5. Flamingos conseguem voar longas distâncias
Apesar de serem vistos frequentemente caminhando ou parados dentro da água, os flamingos são capazes de voar. Durante o voo, eles estendem o pescoço para a frente e mantêm as pernas compridas projetadas para trás, formando uma silhueta bastante característica. Algumas populações podem se deslocar em busca de locais adequados para alimentação, reprodução ou condições climáticas mais favoráveis. Em viagens mais longas, esses movimentos podem ocorrer durante a noite.
6. Os pais produzem uma espécie de “leite”
Nos primeiros estágios de vida, os filhotes ainda não conseguem utilizar o bico para filtrar a alimentação como os adultos. Por isso, recebem dos pais uma secreção nutritiva conhecida como “leite do papo”, produzida no trato digestivo superior. Tanto o macho quanto a fêmea são capazes de produzir essa substância, rica em nutrientes importantes para o desenvolvimento dos jovens. O líquido pode apresentar uma coloração avermelhada por conter pigmentos associados à tonalidade dos flamingos. Conforme o filhote cresce e seu bico adquire o formato adequado, ele começa gradualmente a se alimentar sozinho.
7. Os filhotes ficam em grandes “creches”

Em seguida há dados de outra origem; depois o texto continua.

(* ===== verification/GoNet.v ===== *)
(** * Package net: the parts of Go's standard library the minion uses

    IPv4 addresses are 32-bit integers, IPv6 addresses 128-bit ones ([To4] has
    been applied: a v4-mapped address is an [IP4]).  The textual forms follow
    Go's [net.ParseIP], [net.ParseCIDR] and [IP.String]; parsing the textual
    form of IPv6 addresses is a parameter. *)

From S2P Require Import Prelude GoStrings.

Inductive IP := IP4 (a : Z) | IP6 (a : Z).
#[export] Instance IP_eq_dec : EqDecision IP.
Proof. solve_decision. Defined.

(** An address and its mask, of the same length. *)
Inductive IPNet := Net4 (addr mask : Z) | Net6 (addr mask : Z).
#[export] Instance IPNet_eq_dec : EqDecision IPNet.
Proof. solve_decision. Defined.

Class ParseIPv6 := { parseIPv6 : string → option IP }.

(** [uint32] arithmetic. *)
Definition w32 (z : Z) : Z := (z mod 2 ^ 32)%Z.
Definition not32 (z : Z) : Z := (2 ^ 32 - 1 - w32 z)%Z.

(** [net.IPv4], and the bytes of an address. *)
Definition IPv4 (a b c d : Z) : Z := (((a * 256 + b) * 256 + c) * 256 + d)%Z.
Definition byteOf (i : Z) (a : Z) : Z := ((a / 2 ^ (8 * i)) mod 256)%Z.

(** [net.CIDRMask(n, 32)] *)
Definition CIDRMask4 (n : Z) : Z := (2 ^ 32 - 2 ^ (32 - n))%Z.
Definition CIDRMask6 (n : Z) : Z := (2 ^ 128 - 2 ^ (128 - n))%Z.

(** [IP.String] of an IPv4 address. *)
Definition IPString (a : Z) : string :=
  fmtInt (byteOf 3 a) +:+ "." +:+ fmtInt (byteOf 2 a) +:+ "." +:+
  fmtInt (byteOf 1 a) +:+ "." +:+ fmtInt (byteOf 0 a).

(** [dtoi]: a decimal prefix; the value, the rest and whether it is valid. *)
Definition digit (c : ascii) : option Z :=
  let n := Z.of_nat (nat_of_ascii c) in
  if bool_decide (48 ≤ n ≤ 57)%Z then Some (n - 48)%Z else None.

Definition big : Z := 16777215.

Fixpoint dtoi_loop (n : Z) (s : string) : Z * string * bool :=
  match s with
  | EmptyString => (n, "", true)
  | String c s' =>
    match digit c with
    | None => (n, s, true)
    | Some d => if bool_decide (big ≤ n * 10 + d)%Z then (big, s', false)
                else dtoi_loop (n * 10 + d) s'
    end
  end.

Definition dtoi (s : string) : Z * string * bool :=
  match s with
  | String c _ => match digit c with Some _ => dtoi_loop 0 s | None => (0%Z, s, false) end
  | EmptyString => (0%Z, "", false)
  end.

(** The loop of [parseIPv4] from its [i]-th byte on. *)
Fixpoint parseIPv4_loop (i : nat) (acc : Z) (fuel : nat) (s : string) : option Z :=
  match fuel with
  | 0 => if bool_decide (s = "") then Some acc else None
  | S fuel' =>
    let s1 := if bool_decide (i = 0) then Some s
              else match s with String "." s' => Some s' | _ => None end in
    match s1 with
    | None => None
    | Some s1 =>
      let '(n, rest, ok) := dtoi s1 in
      if negb ok || bool_decide (255 < n)%Z then None
      else parseIPv4_loop (S i) (acc * 256 + n)%Z fuel' rest
    end
  end.
Definition parseIPv4 (s : string) : option Z := parseIPv4_loop 0 0 4 s.

Section parse.
Context `{ParseIPv6}.

Fixpoint ParseIP_scan (s0 s : string) : option IP :=
  match s with
  | EmptyString => None
  | String c s' =>
    if bool_decide (c = "."%char) then IP4 <$> parseIPv4 s0
    else if bool_decide (c = ":"%char) then parseIPv6 s0
    else ParseIP_scan s0 s'
  end.
Definition ParseIP (s : string) : option IP := ParseIP_scan s s.

(** The part before and after the first separator. *)
Fixpoint splitAt (sep : ascii) (s : string) : option (string * string) :=
  match s with
  | EmptyString => None
  | String c s' => if bool_decide (c = sep) then Some ("", s')
                   else match splitAt sep s' with
                        | Some (x, y) => Some (String c x, y)
                        | None => None
                        end
  end.

Definition ParseCIDR (s : string) : option (IP * IPNet) :=
  match splitAt "/" s with
  | None => None
  | Some (addr, mask) =>
    let '(n, rest, ok) := dtoi mask in
    let check len := ok && bool_decide (rest = "") && bool_decide (n ≤ len)%Z in
    match parseIPv4 addr with
    | Some a => if check 32%Z then Some (IP4 a, Net4 (Z.land a (CIDRMask4 n)) (CIDRMask4 n)) else None
    | None =>
      match parseIPv6 addr with
      | Some (IP6 a) => if check 128%Z then Some (IP6 a, Net6 (Z.land a (CIDRMask6 n)) (CIDRMask6 n)) else None
      | Some (IP4 a) =>
        (* a v4-mapped address in IPv6 notation keeps that form under a long mask *)
        if check 128%Z then
          Some (IP4 a,
            if bool_decide (96 ≤ n)%Z
            then Net4 (Z.land a (CIDRMask4 (n - 96))) (CIDRMask4 (n - 96))
            else Net6 (Z.land (65535 * 2 ^ 32 + a) (CIDRMask6 n)) (CIDRMask6 n))
        else None
      | None => None
      end
    end
  end.
End parse.

(** [IPNet.Contains]; nil is contained in nothing. *)
Definition Contains (n : IPNet) (ip : option IP) : bool :=
  match n, ip with
  | Net4 nn m, Some (IP4 x) => bool_decide (Z.land nn m = Z.land x m)
  | Net6 nn m, Some (IP6 x) => bool_decide (Z.land nn m = Z.land x m)
  | _, _ => false
  end.

(** [net.IPNet.IP] as an address. *)
Definition netIP (n : IPNet) : IP := match n with Net4 a _ => IP4 a | Net6 a _ => IP6 a end.

(** ** The textual form of an address determines it *)

Lemma byteOf_range i a : (0 ≤ i)%Z → (0 ≤ byteOf i a < 256)%Z.
Proof. intros. unfold byteOf. apply Z.mod_pos_bound. lia. Qed.

Lemma IPv4_bytes a : (0 ≤ a < 2 ^ 32)%Z → IPv4 (byteOf 3 a) (byteOf 2 a) (byteOf 1 a) (byteOf 0 a) = a.
Proof.
  intros Ha. unfold IPv4, byteOf. change (8 * 3)%Z with 24%Z. change (8 * 2)%Z with 16%Z.
  change (8 * 1)%Z with 8%Z. change (8 * 0)%Z with 0%Z. rewrite Z.div_1_r.
  assert (a / 2 ^ 24 / 256 = 0)%Z as H3.
  { rewrite Z.div_div by lia. apply Z.div_small. lia. }
  assert (a / 2 ^ 16 / 256 = a / 2 ^ 24)%Z as H2 by (rewrite Z.div_div by lia; f_equal).
  assert (a / 2 ^ 8 / 256 = a / 2 ^ 16)%Z as H1 by (rewrite Z.div_div by lia; f_equal).
  assert (a / 256 = a / 2 ^ 8)%Z as H0 by done.
  pose proof (Z.div_mod (a / 2 ^ 24) 256). pose proof (Z.div_mod (a / 2 ^ 16) 256).
  pose proof (Z.div_mod (a / 2 ^ 8) 256). pose proof (Z.div_mod a 256). lia.
Qed.

(** What may follow a number. *)
Definition stops (s : string) : Prop :=
  match s with EmptyString => True | String c _ => digit c = None end.

Lemma dtoi_stop n s : stops s → dtoi_loop n s = (n, s, true).
Proof. destruct s as [|c s]; simpl; [done|]. by intros ->. Qed.

(** The numbers below 256, checked one by one. *)
Definition dtoi_byte (b : nat) : Prop :=
  ∀ rest, stops rest → dtoi (fmtInt (Z.of_nat b) +:+ rest) = (Z.of_nat b, rest, true).

Lemma dtoi_bytes : Forall dtoi_byte (seq 0 256).
Proof.
  repeat (apply Forall_cons; split;
    [intros rest Hr; cbv -[dtoi_loop stops]; simpl; apply (dtoi_stop _ _ Hr)|]).
  apply Forall_nil. done.
Qed.

Lemma dtoi_fmtInt b rest : (0 ≤ b < 256)%Z → stops rest → dtoi (fmtInt b +:+ rest) = (b, rest, true).
Proof.
  intros Hb. pose proof dtoi_bytes as Hall. rewrite Forall_forall in Hall.
  specialize (Hall (Z.to_nat b)). unfold dtoi_byte in Hall. rewrite Z2Nat.id in Hall by lia.
  apply Hall. apply elem_of_seq. lia.
Qed.

Lemma parse_last (b acc : Z) : (0 ≤ b < 256)%Z →
  parseIPv4_loop 3 acc 1 (String "." (fmtInt b)) = Some (acc * 256 + b)%Z.
Proof.
  intros Hb. pose proof (dtoi_fmtInt b "" Hb I) as Hd.
  assert (∀ x : string, x +:+ "" = x) as Happ.
  { induction x as [|c x IH]; [done|]. change (String c (x +:+ "") = String c x). by rewrite IH. }
  rewrite Happ in Hd. cbn [parseIPv4_loop]. rewrite bool_decide_eq_false_2 by done.
  rewrite Hd. simpl. rewrite bool_decide_eq_false_2 by lia. done.
Qed.

Lemma parse_step i (b acc : Z) fuel rest : (0 ≤ b < 256)%Z → stops rest →
  parseIPv4_loop (S i) acc (S fuel) (String "." (fmtInt b +:+ rest)) =
  parseIPv4_loop (S (S i)) (acc * 256 + b)%Z fuel rest.
Proof.
  intros Hb Hr. cbn [parseIPv4_loop]. rewrite bool_decide_eq_false_2 by done.
  rewrite (dtoi_fmtInt b rest Hb Hr). simpl. rewrite bool_decide_eq_false_2 by lia. done.
Qed.

Lemma parse_first (b : Z) fuel rest : (0 ≤ b < 256)%Z → stops rest →
  parseIPv4_loop 0 0 (S fuel) (fmtInt b +:+ rest) = parseIPv4_loop 1 b fuel rest.
Proof.
  intros Hb Hr. cbn [parseIPv4_loop]. rewrite bool_decide_eq_true_2 by done.
  rewrite (dtoi_fmtInt b rest Hb Hr). simpl. rewrite bool_decide_eq_false_2 by lia. done.
Qed.

Lemma parseIPv4_String a : (0 ≤ a < 2 ^ 32)%Z → parseIPv4 (IPString a) = Some a.
Proof.
  intros Ha. unfold parseIPv4, IPString.
  pose proof (byteOf_range 3 a ltac:(lia)). pose proof (byteOf_range 2 a ltac:(lia)).
  pose proof (byteOf_range 1 a ltac:(lia)). pose proof (byteOf_range 0 a ltac:(lia)).
  assert (∀ x, "." +:+ x = String "." x) as Hdot by done. rewrite !Hdot.
  rewrite parse_first by done. rewrite (parse_step 0) by done. rewrite (parse_step 1) by done.
  rewrite parse_last by done. f_equal. by apply IPv4_bytes.
Qed.

(** [IP.String] is injective on 32-bit addresses. *)
Lemma IPString_inj a b :
  (0 ≤ a < 2 ^ 32)%Z → (0 ≤ b < 2 ^ 32)%Z → IPString a = IPString b → a = b.
Proof.
  intros Ha Hb Heq. pose proof (parseIPv4_String a Ha) as H1. rewrite Heq, parseIPv4_String in H1 by done.
  by simplify_eq.
Qed.

Lemma scan_digits `{ParseIPv6} s0 (b : nat) rest :
  (b < 256) → ParseIP_scan s0 (fmtInt (Z.of_nat b) +:+ String "." rest) = IP4 <$> parseIPv4 s0.
Proof.
  assert (Forall (λ b, ∀ rest, ParseIP_scan s0 (fmtInt (Z.of_nat b) +:+ String "." rest) = IP4 <$> parseIPv4 s0)
    (seq 0 256)) as Hall.
  { repeat (apply Forall_cons; split; [intros r; cbv -[parseIPv4]; reflexivity|]). by apply Forall_nil. }
  rewrite Forall_forall in Hall. intros Hb. apply Hall, elem_of_seq. lia.
Qed.

(** The round trip through [IP.String] and [net.ParseIP]. *)
Lemma ParseIP_String `{ParseIPv6} a : (0 ≤ a < 2 ^ 32)%Z → ParseIP (IPString a) = Some (IP4 a).
Proof.
  intros Ha. unfold ParseIP. unfold IPString at 2.
  pose proof (byteOf_range 3 a ltac:(lia)) as Hb. rewrite <-(Z2Nat.id (byteOf 3 a)) by lia.
  assert (∀ x, "." +:+ x = String "." x) as Hdot by done. rewrite !Hdot.
  rewrite scan_digits by lia. by rewrite parseIPv4_String.
Qed.

(** ** Addresses of a subnet *)

(** The 32-bit masks with [k] host bits. *)
Definition hostMask (k : Z) : Z := (2 ^ 32 - 2 ^ k)%Z.

Lemma land_disjoint x y k : (0 ≤ k)%Z → Z.land (x mod 2 ^ k) (y * 2 ^ k) = 0%Z.
Proof.
  intros Hk. apply Z.bits_inj'. intros n Hn. rewrite Z.land_spec, Z.bits_0.
  destruct (Z.lt_ge_cases n k).
  - rewrite (Z.mul_pow2_bits_low y k n) by lia. apply andb_false_r.
  - rewrite Z.mod_pow2_bits_high by lia. done.
Qed.

Lemma lor_add x y k : (0 ≤ k)%Z → Z.lor (x mod 2 ^ k) (y * 2 ^ k) = (x mod 2 ^ k + y * 2 ^ k)%Z.
Proof.
  intros Hk. pose proof (land_disjoint x y k Hk) as Hl.
  rewrite Z.add_nocarry_lxor by done. by rewrite <-Z.lxor_lor.
Qed.

Lemma hostMask_mul k : (0 ≤ k ≤ 32)%Z → hostMask k = ((2 ^ (32 - k) - 1) * 2 ^ k)%Z.
Proof.
  intros Hk. unfold hostMask. rewrite Z.mul_sub_distr_r, <-Z.pow_add_r by lia.
  replace (32 - k + k)%Z with 32%Z by lia. lia.
Qed.

Lemma land_hostMask p k :
  (0 ≤ k ≤ 32)%Z → ∃ q, Z.land p (hostMask k) = (q * 2 ^ k)%Z.
Proof.
  intros Hk. exists (Z.land p (hostMask k) / 2 ^ k)%Z.
  assert (Z.land p (hostMask k) mod 2 ^ k = 0)%Z as Hm.
  { rewrite <-Z.land_ones by lia. rewrite <-Z.land_assoc, hostMask_mul by done.
    rewrite Z.land_ones, Z.mod_mul by lia. apply Z.land_0_r. }
  pose proof (Z.div_mod (Z.land p (hostMask k)) (2 ^ k) ltac:(lia)). lia.
Qed.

Depois de deixarem o ninho, os pequenos flamingos costumam se reunir em grupos conhecidos como crèches, semelhantes a grandes “creches” de aves. Essas concentrações podem reunir muitos filhotes e contar com a supervisão de alguns adultos, enquanto os pais saem ou se movimentam pela colônia. Mesmo em meio a tantos animais, pais e filhotes conseguem reconhecer uns aos outros por meio de vocalizações características.